*About this exercise:*
All the entries, exactly as they read, must be written out again.

Segment Start: Data for this exercise

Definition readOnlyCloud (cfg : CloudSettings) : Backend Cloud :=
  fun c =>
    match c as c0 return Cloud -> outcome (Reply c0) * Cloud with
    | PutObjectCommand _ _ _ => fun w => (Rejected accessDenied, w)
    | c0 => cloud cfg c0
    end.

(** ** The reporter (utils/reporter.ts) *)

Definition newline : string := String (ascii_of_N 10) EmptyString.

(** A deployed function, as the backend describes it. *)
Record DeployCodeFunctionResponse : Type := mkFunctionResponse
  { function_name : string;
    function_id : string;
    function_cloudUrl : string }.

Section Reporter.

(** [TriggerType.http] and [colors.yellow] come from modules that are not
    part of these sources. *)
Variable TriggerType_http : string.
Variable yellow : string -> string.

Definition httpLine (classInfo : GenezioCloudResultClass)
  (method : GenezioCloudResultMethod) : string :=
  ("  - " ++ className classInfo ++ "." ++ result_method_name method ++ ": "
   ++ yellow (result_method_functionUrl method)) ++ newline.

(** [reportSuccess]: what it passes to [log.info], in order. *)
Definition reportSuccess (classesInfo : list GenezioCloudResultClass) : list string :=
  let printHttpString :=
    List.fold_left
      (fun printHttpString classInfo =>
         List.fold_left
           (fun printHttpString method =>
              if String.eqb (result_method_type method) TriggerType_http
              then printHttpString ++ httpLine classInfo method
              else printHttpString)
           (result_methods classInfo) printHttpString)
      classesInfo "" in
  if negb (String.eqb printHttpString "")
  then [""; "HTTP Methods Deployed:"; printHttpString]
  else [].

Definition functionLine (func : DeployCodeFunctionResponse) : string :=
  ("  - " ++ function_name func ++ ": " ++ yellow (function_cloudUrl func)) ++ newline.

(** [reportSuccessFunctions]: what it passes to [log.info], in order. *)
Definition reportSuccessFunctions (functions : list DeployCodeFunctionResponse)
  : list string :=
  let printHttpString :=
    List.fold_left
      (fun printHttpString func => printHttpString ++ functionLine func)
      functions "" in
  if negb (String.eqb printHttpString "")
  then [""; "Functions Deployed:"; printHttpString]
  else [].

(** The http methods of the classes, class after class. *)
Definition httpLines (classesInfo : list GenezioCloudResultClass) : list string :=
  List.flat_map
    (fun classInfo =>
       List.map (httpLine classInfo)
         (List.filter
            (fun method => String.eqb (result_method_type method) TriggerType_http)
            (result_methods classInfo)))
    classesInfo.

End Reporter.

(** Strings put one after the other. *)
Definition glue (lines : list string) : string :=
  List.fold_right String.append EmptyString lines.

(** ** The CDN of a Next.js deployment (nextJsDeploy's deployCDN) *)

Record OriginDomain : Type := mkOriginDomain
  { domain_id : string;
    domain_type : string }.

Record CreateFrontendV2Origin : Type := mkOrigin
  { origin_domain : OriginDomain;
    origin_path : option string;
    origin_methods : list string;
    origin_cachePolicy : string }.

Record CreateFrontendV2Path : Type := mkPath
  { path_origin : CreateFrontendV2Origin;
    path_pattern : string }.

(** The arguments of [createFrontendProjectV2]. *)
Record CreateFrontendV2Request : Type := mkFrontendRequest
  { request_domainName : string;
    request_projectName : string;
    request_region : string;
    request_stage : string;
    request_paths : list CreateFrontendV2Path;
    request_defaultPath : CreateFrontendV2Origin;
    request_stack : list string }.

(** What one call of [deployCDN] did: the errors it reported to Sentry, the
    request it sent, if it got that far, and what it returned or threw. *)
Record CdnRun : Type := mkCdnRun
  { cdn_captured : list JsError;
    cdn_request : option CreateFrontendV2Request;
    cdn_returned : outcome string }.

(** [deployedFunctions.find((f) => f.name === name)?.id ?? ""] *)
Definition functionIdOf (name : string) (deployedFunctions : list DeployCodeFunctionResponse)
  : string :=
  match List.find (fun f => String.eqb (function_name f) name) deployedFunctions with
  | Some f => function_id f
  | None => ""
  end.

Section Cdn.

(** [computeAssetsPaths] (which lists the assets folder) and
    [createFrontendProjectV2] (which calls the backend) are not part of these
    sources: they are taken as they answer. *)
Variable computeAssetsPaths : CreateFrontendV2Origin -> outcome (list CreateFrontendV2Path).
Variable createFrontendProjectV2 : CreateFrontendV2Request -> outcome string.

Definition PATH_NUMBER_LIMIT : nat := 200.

Segment End: Data for this exercise

*Problem solution:*
Definition readOnlyCloud (cfg : CloudSettings) : Backend Cloud :=
  fun c =>
    match c as c0 return Cloud -> outcome (Reply c0) * Cloud with
    | PutObjectCommand _ _ _ => fun w => (Rejected accessDenied, w)
    | c0 => cloud cfg c0
    end.

(** ** The reporter (utils/reporter.ts) *)

Definition newline : string := String (ascii_of_N 10) EmptyString.

(** A deployed function, as the backend describes it. *)
Record DeployCodeFunctionResponse : Type := mkFunctionResponse
  { function_name : string;
    function_id : string;
    function_cloudUrl : string }.

Section Reporter.

(** [TriggerType.http] and [colors.yellow] come from modules that are not
    part of these sources. *)
Variable TriggerType_http : string.
Variable yellow : string -> string.

Definition httpLine (classInfo : GenezioCloudResultClass)
  (method : GenezioCloudResultMethod) : string :=
  ("  - " ++ className classInfo ++ "." ++ result_method_name method ++ ": "
   ++ yellow (result_method_functionUrl method)) ++ newline.

(** [reportSuccess]: what it passes to [log.info], in order. *)
Definition reportSuccess (classesInfo : list GenezioCloudResultClass) : list string :=
  let printHttpString :=
    List.fold_left
      (fun printHttpString classInfo =>
         List.fold_left
           (fun printHttpString method =>
              if String.eqb (result_method_type method) TriggerType_http
              then printHttpString ++ httpLine classInfo method
              else printHttpString)
           (result_methods classInfo) printHttpString)
      classesInfo "" in
  if negb (String.eqb printHttpString "")
  then [""; "HTTP Methods Deployed:"; printHttpString]
  else [].

Definition functionLine (func : DeployCodeFunctionResponse) : string :=
  ("  - " ++ function_name func ++ ": " ++ yellow (function_cloudUrl func)) ++ newline.

(** [reportSuccessFunctions]: what it passes to [log.info], in order. *)
Definition reportSuccessFunctions (functions : list DeployCodeFunctionResponse)
  : list string :=
  let printHttpString :=
    List.fold_left
      (fun printHttpString func => printHttpString ++ functionLine func)
      functions "" in
  if negb (String.eqb printHttpString "")
  then [""; "Functions Deployed:"; printHttpString]
  else [].

(** The http methods of the classes, class after class. *)
Definition httpLines (classesInfo : list GenezioCloudResultClass) : list string :=
  List.flat_map
    (fun classInfo =>
       List.map (httpLine classInfo)
         (List.filter
            (fun method => String.eqb (result_method_type method) TriggerType_http)
            (result_methods classInfo)))
    classesInfo.

End Reporter.

(** Strings put one after the other. *)
Definition glue (lines : list string) : string :=
  List.fold_right String.append EmptyString lines.

(** ** The CDN of a Next.js deployment (nextJsDeploy's deployCDN) *)

Record OriginDomain : Type := mkOriginDomain
  { domain_id : string;
    domain_type : string }.

Record CreateFrontendV2Origin : Type := mkOrigin
  { origin_domain : OriginDomain;
    origin_path : option string;
    origin_methods : list string;
    origin_cachePolicy : string }.

Record CreateFrontendV2Path : Type := mkPath
  { path_origin : CreateFrontendV2Origin;
    path_pattern : string }.

(** The arguments of [createFrontendProjectV2]. *)
Record CreateFrontendV2Request : Type := mkFrontendRequest
  { request_domainName : string;
    request_projectName : string;
    request_region : string;
    request_stage : string;
    request_paths : list CreateFrontendV2Path;
    request_defaultPath : CreateFrontendV2Origin;
    request_stack : list string }.

(** What one call of [deployCDN] did: the errors it reported to Sentry, the
    request it sent, if it got that far, and what it returned or threw. *)
Record CdnRun : Type := mkCdnRun
  { cdn_captured : list JsError;
    cdn_request : option CreateFrontendV2Request;
    cdn_returned : outcome string }.

(** [deployedFunctions.find((f) => f.name === name)?.id ?? ""] *)
Definition functionIdOf (name : string) (deployedFunctions : list DeployCodeFunctionResponse)
  : string :=
  match List.find (fun f => String.eqb (function_name f) name) deployedFunctions with
  | Some f => function_id f
  | None => ""
  end.

Section Cdn.

(** [computeAssetsPaths] (which lists the assets folder) and
    [createFrontendProjectV2] (which calls the backend) are not part of these
    sources: they are taken as they answer. *)
Variable computeAssetsPaths : CreateFrontendV2Origin -> outcome (list CreateFrontendV2Path).
Variable createFrontendProjectV2 : CreateFrontendV2Request -> outcome string.

Definition PATH_NUMBER_LIMIT : nat := 200.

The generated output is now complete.